I thought I could sit this one out. “Problematic”, like every other buzzword that sets my teeth on edge, was destined to fade into obscurity – or so I assumed back in the stormy mid 2010s. I could simply bite my tongue and wait the year or so it would take for people to move on to the next braindead internet term.
I’ve been waiting nearly a decade, and it’s only getting more prevalent. Enough.
In case you weren’t around to witness this particular devil spawning, a potted internet history. The term “problematic” was propelled into common usage circa 2015, when the hyper-online social justice left – who were in the process of migrating from their home base, the dying microblogging platform Tumblr, over to Twitter – began an earnest campaign to cancel sexists, racists, sexual abusers and general miscreants and creeps en masse.
It’s hard to believe now that “cancel” has been claimed by the Reality Check Radio right, drenched in semi-ironic opprobrium, but I cannot stress enough how earnestly it was used by online identitarians during this time, eg “PewDiePie is cancelled” and “it’s time to cancel Lena Dunham”, or how rapidly the infractions shifted from intensely serious (raping someone) to laughable (saying “crazy”). And the reason a target would be placed in the crosshairs was invariably articulated using that catch-all term, “problematic”.
Why do I hate this word so much? Let me count the ways. The first level is aesthetic: it’s such a dull, ungainly word, still reeking of its uptight academic roots. Plus, why say “problematic” when there are so many words that actually indicate what the problem is? Aggro, bitchy, cowardly, dominating, evasive, fake, gauche, histrionic… take your pick. Crack open a thesaurus and go nuts. Just please don’t use those clunking four syllables.
The second level on which I hate this word is moral: it’s lazy. If you can’t exactly articulate what your nemesis has done wrong, you need to go back to the drawing board before lobbing a weak “problematic” in his direction. It’s imprecise to the point of dishonesty. Especially during the fervour of Me Too and Black Lives Matter, “problematic” often meant that someone was being accused of holding sexist or racist beliefs, or of committing sexual harassment. But it sometimes meant “guilty of misconduct that doesn’t quite meet the threshold of sexual assault, but is nonetheless creepy”, or even just “someone I can’t stand who deserves to lose their good social standing, but I can’t exactly articulate why”.
It’s the perfect weasel word, because who among us hasn’t caused a few problems? Given the reality of human fallibility, it’s a bulletproof accusation. It’s also totally meaningless.

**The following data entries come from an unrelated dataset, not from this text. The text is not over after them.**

(** * vaws: bounded loader, tunnel orchestration and region selector

    A shallow embedding of the parts of the vaws terminal dashboard that the
    specification talks about, and the properties proved of them.

    Go's [int] is modelled as [Z] with the 64-bit wrap-around written out,
    Go strings as [string] (sequences of bytes), slices as lists.

    The file has two parts: the embedding of the program (definitions only),
    then the theorems. *)

From Stdlib Require Import ZArith Lia List Bool Ascii String Permutation.
From Stdlib Require Import Sorted Arith PeanoNat DecimalString.
Import ListNotations.

Set Warnings "-register-all".
Local Open Scope Z_scope.

(* ===================================================================== *)
(** * Part I: the program *)
(* ===================================================================== *)

(** ** Go machine integers *)

Module GoInt.

Definition minInt : Z := - 2 ^ 63.
Definition maxInt : Z := 2 ^ 63 - 1.

(** The value a 64-bit two's complement register holds for [z]. *)
Definition wrap (z : Z) : Z := (z + 2 ^ 63) mod 2 ^ 64 - 2 ^ 63.

Definition in_range (z : Z) : Prop := minInt <= z <= maxInt.

Definition add (a b : Z) : Z := wrap (a + b).
Definition sub (a b : Z) : Z := wrap (a - b).

(** [len(s)] of a slice. *)
Definition len {A : Type} (l : list A) : Z := Z.of_nat (List.length l).

End GoInt.

(** ** Go's [strings] package, as far as the program uses it

    A Go string is a sequence of bytes; [string] is a sequence of [ascii],
    the 8-bit characters. *)

Module GoStrings.

(** [strings.Count(s, sep)] for a one-byte separator. *)
Fixpoint Count (s : string) (sep : ascii) : nat :=
  match s with
  | EmptyString => 0
  | String c rest => (if Ascii.eqb c sep then 1 else 0) + Count rest sep
  end.

(** [strings.IndexByte(s, sep)]: the position of the first [sep]; [None] is
    Go's [-1]. *)
Fixpoint IndexByte (s : string) (sep : ascii) : option nat :=
  match s with
  | EmptyString => None
  | String c rest =>
      if Ascii.eqb c sep then Some 0%nat
      else option_map S (IndexByte rest sep)
  end.

(** The loop of [genSplit]: at most [n] cuts, then the rest of the string
    is the last part.
    [for i < n-1 { m := Index(s, sep); if m < 0 { break };
                   a[i] = s[:m]; s = s[m+len(sep):]; i++ }; a[i] = s] *)
Fixpoint genSplit (n : nat) (s : string) (sep : ascii) : list string :=
  match n with
  | O => [s]
  | S n' =>
      match IndexByte s sep with
      | None => [s]
      | Some m =>
          substring 0 m s
            :: genSplit n' (substring (m + 1) (String.length s - (m + 1)) s) sep
      end
  end.

(** [strings.Split(s, sep)] for a one-byte separator: [genSplit] is run with
    [n = Count(s, sep) + 1] parts, that is [Count(s, sep)] cuts. *)
Definition Split (s : string) (sep : ascii) : list string :=
  genSplit (Count s sep) s sep.

Definition is_ascii_byte (c : ascii) : bool := (N_of_ascii c <? 128)%N.

Definition is_upper (c : ascii) : bool :=
  ((65 <=? N_of_ascii c) && (N_of_ascii c <=? 90))%N.

(** [c += 'a' - 'A'] on the upper-case letters. *)
Definition lower_byte (c : ascii) : ascii :=
  if is_upper c then ascii_of_N (N_of_ascii c + 32) else c.

Fixpoint all_ascii (s : string) : bool :=
  match s with
  | EmptyString => true
  | String c rest => is_ascii_byte c && all_ascii rest
  end.

Fixpoint map_bytes (f : ascii -> ascii) (s : string) : string :=
  match s with
  | EmptyString => EmptyString
  | String c rest => String (f c) (map_bytes f rest)
  end.

(** [strings.ToLower(s)]: a string of ASCII bytes is lowered byte by byte
    (and comes back unchanged when it has no upper-case letter); any other
    string goes through [strings.Map(unicode.ToLower, s)], whose tables are
    a parameter. *)
Definition ToLower (unicodeToLower : string -> string) (s : string) : string :=
  if all_ascii s then map_bytes lower_byte s else unicodeToLower s.

(** [strings.HasSuffix(s, suffix)]. *)
Definition HasSuffix (s suffix : string) : bool :=
  (String.length suffix <=? String.length s)%nat
  && String.eqb (substring (String.length s - String.length suffix)
                   (String.length suffix) s) suffix.

End GoStrings.

(** ** Go slices: the assignment [s[i] = x]

    Every index the program assigns to is in range; out of range, where Go
    panics, the slice is returned as it is. *)

Module GoSlice.

Fixpoint set_nth {A : Type} (s : list A) (i : nat) (x : A) : list A :=
  match s, i with
  | [], _ => []
  | _ :: rest, O => x :: rest
  | y :: rest, S i' => y :: set_nth rest i' x
  end.

End GoSlice.

(** ** Go's [sort.Slice]

    The program sorts with [sort.Slice(x, less)]. Since Go 1.19 that is the
    pattern-defeating quicksort [pdqsort_func] of the standard library (the
    program calls the built-in [min] and [max], so it is built with Go 1.21
    or later), run on a [lessSwap]: [Less(i, j)] is the caller's closure on the elements now
    at [i] and [j], [Swap(i, j)] exchanges them. Indices are slice indices,
    kept as [nat]: they stay below the length of the slice, far from the
    64-bit limit. The step of the pseudo-random generator used to break
    patterns has changed between Go releases and is a parameter. *)

Module GoSort.

Section Pdqsort.

Context {A : Type}.
Variable less : A -> A -> bool.
Variable rng : Z -> Z.

Local Open Scope nat_scope.

(** [data.Less(i, j)]; both indices are in range wherever the sort calls it. *)
Definition Less (data : list A) (i j : nat) : bool :=
  match nth_error data i, nth_error data j with
  | Some x, Some y => less x y
  | _, _ => false
  end.

(** [data.Swap(i, j)]. *)
Definition Swap (data : list A) (i j : nat) : list A :=
  match nth_error data i, nth_error data j with
  | Some x, Some y => GoSlice.set_nth (GoSlice.set_nth data i y) j x
  | _, _ => data
  end.

(** [for j := i; j > a && data.Less(j, j-1); j-- { data.Swap(j, j-1) }] *)
Fixpoint insertion_inner (data : list A) (a j : nat) : list A :=
  match j with
  | O => data
  | S j' =>
      if (a <? j) && Less data j j'
      then insertion_inner (Swap data j j') a j'
      else data
  end.

(** [for i := a + 1; i < b; i++ { ... }], with [n = b - i] rounds left. *)
Fixpoint insertion_outer (data : list A) (a i n : nat) : list A :=
  match n with
  | O => data
  | S n' => insertion_outer (insertion_inner data a i) a (S i) n'
  end.

Definition insertionSort (data : list A) (a b : nat) : list A :=
  insertion_outer data a (a + 1) (b - (a + 1)).

(** The loop of [siftDown]; the root moves down at every round, so [hi]
    rounds are more than it can make. *)
Fixpoint siftDown_loop (rounds : nat) (data : list A) (root hi first : nat) : list A :=
  match rounds with
  | O => data
  | S rounds' =>
      let child := 2 * root + 1 in
      if hi <=? child then data
      else
        let child :=
          if (child + 1 <? hi) && Less data (first + child) (first + child + 1)
          then child + 1 else child in
        if negb (Less data (first + root) (first + child)) then data
        else siftDown_loop rounds' (Swap data (first + root) (first + child))
               child hi first
  end.

Definition siftDown (data : list A) (lo hi first : nat) : list A :=
  siftDown_loop hi data lo hi first.

(** [for i := (hi - 1) / 2; i >= 0; i-- { siftDown(data, i, hi, first) }] *)
Fixpoint heap_build (data : list A) (i hi first : nat) : list A :=
  match i with
  | O => siftDown data 0 hi first
  | S i' => heap_build (siftDown data i hi first) i' hi first
  end.

(** [for i := hi - 1; i >= 0; i-- { data.Swap(first, first+i); siftDown(data, lo, i, first) }] *)
Fixpoint heap_pop (data : list A) (i first : nat) : list A :=
  let data := siftDown (Swap data first (first + i)) 0 i first in
  match i with
  | O => data
  | S i' => heap_pop data i' first
  end.

Definition heapSort (data : list A) (a b : nat) : list A :=
  let first := a in
  let hi := b - a in
  let data := heap_build data ((hi - 1) / 2) hi first in
  if hi =? 0 then data else heap_pop data (hi - 1) first.

(** [for i <= j && data.Less(i, a) { i++ }], at most [j + 1 - i] rounds. *)
Fixpoint scan_less (rounds : nat) (data : list A) (i j a : nat) : nat :=
  match rounds with
  | O => i
  | S rounds' =>
      if (i <=? j) && Less data i a then scan_less rounds' data (S i) j a else i
  end.

(** [for i <= j && !data.Less(j, a) { j-- }]; [i] is at least 1 here. *)
Fixpoint scan_not_less (data : list A) (i j a : nat) : nat :=
  match j with
  | O => O
  | S j' =>
      if (i <=? j) && negb (Less data j a) then scan_not_less data i j' a else j
  end.

(** The main loop of [partition]; it returns the slice and the final [j]. *)
Fixpoint partition_loop (rounds : nat) (data : list A) (i j a : nat) : list A * nat :=
  match rounds with
  | O => (data, j)
  | S rounds' =>
      let i := scan_less (j + 1 - i) data i j a in
      let j := scan_not_less data i j a in
      if j <? i then (data, j)
      else partition_loop rounds' (Swap data i j) (S i) (j - 1) a
  end.

(** [partitionLessFunc]: elements less than the pivot go left of it; returns
    the slice, the new index of the pivot and [alreadyPartitioned]. *)
Definition partition (data : list A) (a b pivot : nat) : list A * nat * bool :=
  let data := Swap data a pivot in
  let i := a + 1 in
  let j := b - 1 in
  let i := scan_less (j + 1 - i) data i j a in
  let j := scan_not_less data i j a in
  if j <? i then (Swap data j a, j, true)
  else
    let data := Swap data i j in
    let '(data, j) := partition_loop (b - a) data (S i) (j - 1) a in
    (Swap data j a, j, false).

The third and final level on which I hate this word is visceral: it’s so intimately tied to the worst, most self-righteous people online, during the shrillest moment in internet history, that I can’t help but recoil upon reading it. If you spent the mid 2010s going outdoors rather than scrolling through 140-character moral dictates issued by teenagers, this might sound like a foreign and even implausible universe, but I once saw a woman claim that using “sociopath” as an insult was ableist. Some guy tried to get the concept of “clean privilege” going. I was right there, in the trenches, watching on in mute horror. These people were deranged, and for a brief moment, they remade our culture.
Some of them are, pathetically, still at it, trying to drum up outrage about anodyne celebrities and looking, to quote US writer Freddie de Boer, as though they’re failing to get a pull-cord lawnmower started.
There’s a shooting-fish-in-a-barrel quality to railing against earnest social justice crybullies in 2024, so usually I’d consider it beneath me. But I simply cannot escape their favourite word. As an editor, I receive a handful of pitches and drafts every week peppered with “problematic”, which means that, instead of enjoying my offline old age, I’m routinely flashed back to the Tumblr and Twitter trenches; regularly reminded that I spent the prime of my life reading dweeby polemics about how Florence from Florence and the Machine is a heterosexist.
So, please. All I want for Christmas is to stop seeing this feeble, slithering word. I’ve got enough problems.